As anyone that has worked in the food industry, completely understand his emotions here.


Let’s call it what it was. She raped a child, manipulated Bourdain to pay him off and keep it quiet, and lied about it the entire time. She’s a criminal and garbage person.

edit: Removed language that might have inadvertantly indicated that something terrible done to her was connected to the crime she committed.


I’m hesitant to say that because I don’t know and don’t want to know too much about it, but that sure seems to be probable.

No thanks

Mental Health is just difficult all around, especially when accompanied with challenging behaviours. Bourdain may have been imperfect, but just like many of our friends, that can sometimes be forgiven in the big picture. Sometimes that behaviour is suggesting something underneath, and yes some people are just unredeemably unpleasant. Each person is unique so the answer will always be complicated.

Bourdains suicide also hit me hard, not just as someone I enjoyed watching, but seeing yet another person who was clearly suffering not get adequate help, even with all his means. Which reminds me of Robbin Williams who deapite his means and wxternal demeanor was also lost to suicide.

This is hitting particularly hard (and thus fueling a rambling reply) as today would be the 40th birthday of one of my best friends who took their own life several years ago. This was someone who could be incredibly kind, funny, and occasionally an ass. When he was being treated for his mental health I saw the discrimination he faced (little comments here and there) and challenges with not getting enough support. He was an increadibly intelligent person who by all appearances had a very privileged life. In retrospect I see things I didn’t at the time and wish I could have been more supportive. I am dissapointed in the entire system, however I have come to accept that it is not possible to know if another outcome could have happened.

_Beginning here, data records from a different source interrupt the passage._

(* ===== verification/Handler.v ===== *)
(** * Extension points for inbound frames (handler/handler.go)

    Handlers and middleware are supplied by the embedder, so they are
    arguments; their composition and the registry are the package's own. *)

From S2P Require Import Prelude GoStrings Prog Json Inbound.
Local Open Scope Z_scope.

Section handler.
(** The connection a handler writes to, the state of the process, and the
    claims of a credential. *)
Context {Rw L Claims : Type}.

(** [handler.Conn]. *)
Record ConnInfo : Type := { ci_ConnID : string; ci_UserKey : string; ci_Claims : option Claims }.

Definition LifecycleFunc : Type := ConnInfo → prog L ().

Record HRequest : Type := {
  hr_UserKey : string;
  hr_ConnID : string;
  hr_Claims : option Claims;
  (** A pointer. *)
  hr_Envelope : option Envelope;
}.

Definition ReqID (r : HRequest) : string := from_option e_ReqID "" r.(hr_Envelope).
Definition RequestTopic (r : HRequest) : string := from_option e_Topic "" r.(hr_Envelope).
Definition RequestType (r : HRequest) : string := from_option e_Type "" r.(hr_Envelope).

(** What a call of a handler comes to: its two results, or a panic. *)
Inductive handled : Type :=
| Reply (reply : string) (err : option error)
| Panic.

Definition Handler : Type := HRequest → Rw → prog L handled.
Definition Middleware : Type := Handler → Handler.

(** The loop of [Chain], from the last element down; nil elements are skipped. *)
Fixpoint chain_loop (i : nat) (mw : list (option Middleware)) (h : Handler) : Handler :=
  match i with
  | O => h
  | S i' => chain_loop i' mw (match mw !! i' with Some (Some m) => m h | _ => h end)
  end.

Definition Chain (h : Handler) (mw : list (option Middleware)) : Handler := chain_loop (length mw) mw h.

(** ** The registry *)

Record Registry : Type := { handlers : gmap string Handler }.

Definition NewRegistry : Registry := {| handlers := ∅ |}.

(** Methods of a nil [*Registry] do nothing. *)
Definition Register (r : option Registry) (verb : string) (h : option Handler) : option Registry :=
  match r, h with
  | Some r, Some h => if decide (verb = "") then Some r else Some {| handlers := <[verb := h]> r.(handlers) |}
  | _, _ => r
  end.

Definition Use (r : option Registry) (h : option Handler) (verbs : list string) : option Registry :=
  foldl (λ r v, Register r v h) r verbs.

Definition Lookup (r : option Registry) (verb : string) : option Handler :=
  match r with Some r => r.(handlers) !! verb | None => None end.

Definition Verbs (r : option Registry) : list string :=
  match r with Some r => (map_to_list r.(handlers)).*1 | None => [] end.

(** ** Composition *)

Definition apply_mw (m : option Middleware) (h : Handler) : Handler := match m with Some m => m h | None => h end.

Lemma chain_loop_app i pre suf h :
  length pre = i → chain_loop i (pre ++ suf) h = foldr apply_mw h pre.
Proof.
  revert suf i h. induction pre as [|m pre IH] using rev_ind; intros suf i h Hi; [by subst|].
  rewrite length_app, Nat.add_comm in Hi. subst i. cbn [length plus chain_loop].
  rewrite <- app_assoc. rewrite foldr_app. cbn [foldr app].
  rewrite (list_lookup_middle pre suf m) by done. rewrite (IH (m :: suf)) by done. by destruct m.
Qed.

(** The first middleware of the list is the outermost: the loop builds
    the nesting written from left to right. *)
Theorem Chain_nests h mw : Chain h mw = foldr apply_mw h mw.
Proof. unfold Chain. rewrite <- (app_nil_r mw) at 2. by apply chain_loop_app. Qed.

Lemma Lookup_Register r verb verb' h :
  Lookup (Register (Some r) verb (Some h)) verb' =
  if decide (verb = verb' ∧ verb ≠ "") then Some h else Lookup (Some r) verb'.
Proof.
  unfold Register, Lookup. destruct (decide (verb = "")) as [->|Hne].
  { rewrite decide_False; [done|]. by intros [_ ?]. }
  cbn. destruct (decide (verb = verb')) as [->|Hv].
  - by rewrite lookup_insert_eq, decide_True.
  - rewrite lookup_insert_ne, decide_False; [done|by intros [? _]|done].
Qed.

End handler.
Arguments ConnInfo Claims : clear implicits.
Arguments HRequest Claims : clear implicits.
Arguments Handler Rw L Claims : clear implicits.
Arguments Middleware Rw L Claims : clear implicits.
Arguments Registry Rw L Claims : clear implicits.
Arguments LifecycleFunc L Claims : clear implicits.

Now I tend to listen a little closer and jump in a bit earlier with support when I see a friends having challenges or behaving differently. I know this isnt enough on it’s own but its the best I can do. We all need to be advocates for mental healthcare as healthcare. The system as a whole really needs to change, but acceptance and not discrimination is the first step. The more we don’t have to keep our mental health quiet, the more we can realize the real number of people being treated or needing treatment. It is far more people than many would like to admit.

Anyway I could probably be more elegant but there’s my stream of conciousness directed at the group via you for no other reason than some key words in your post.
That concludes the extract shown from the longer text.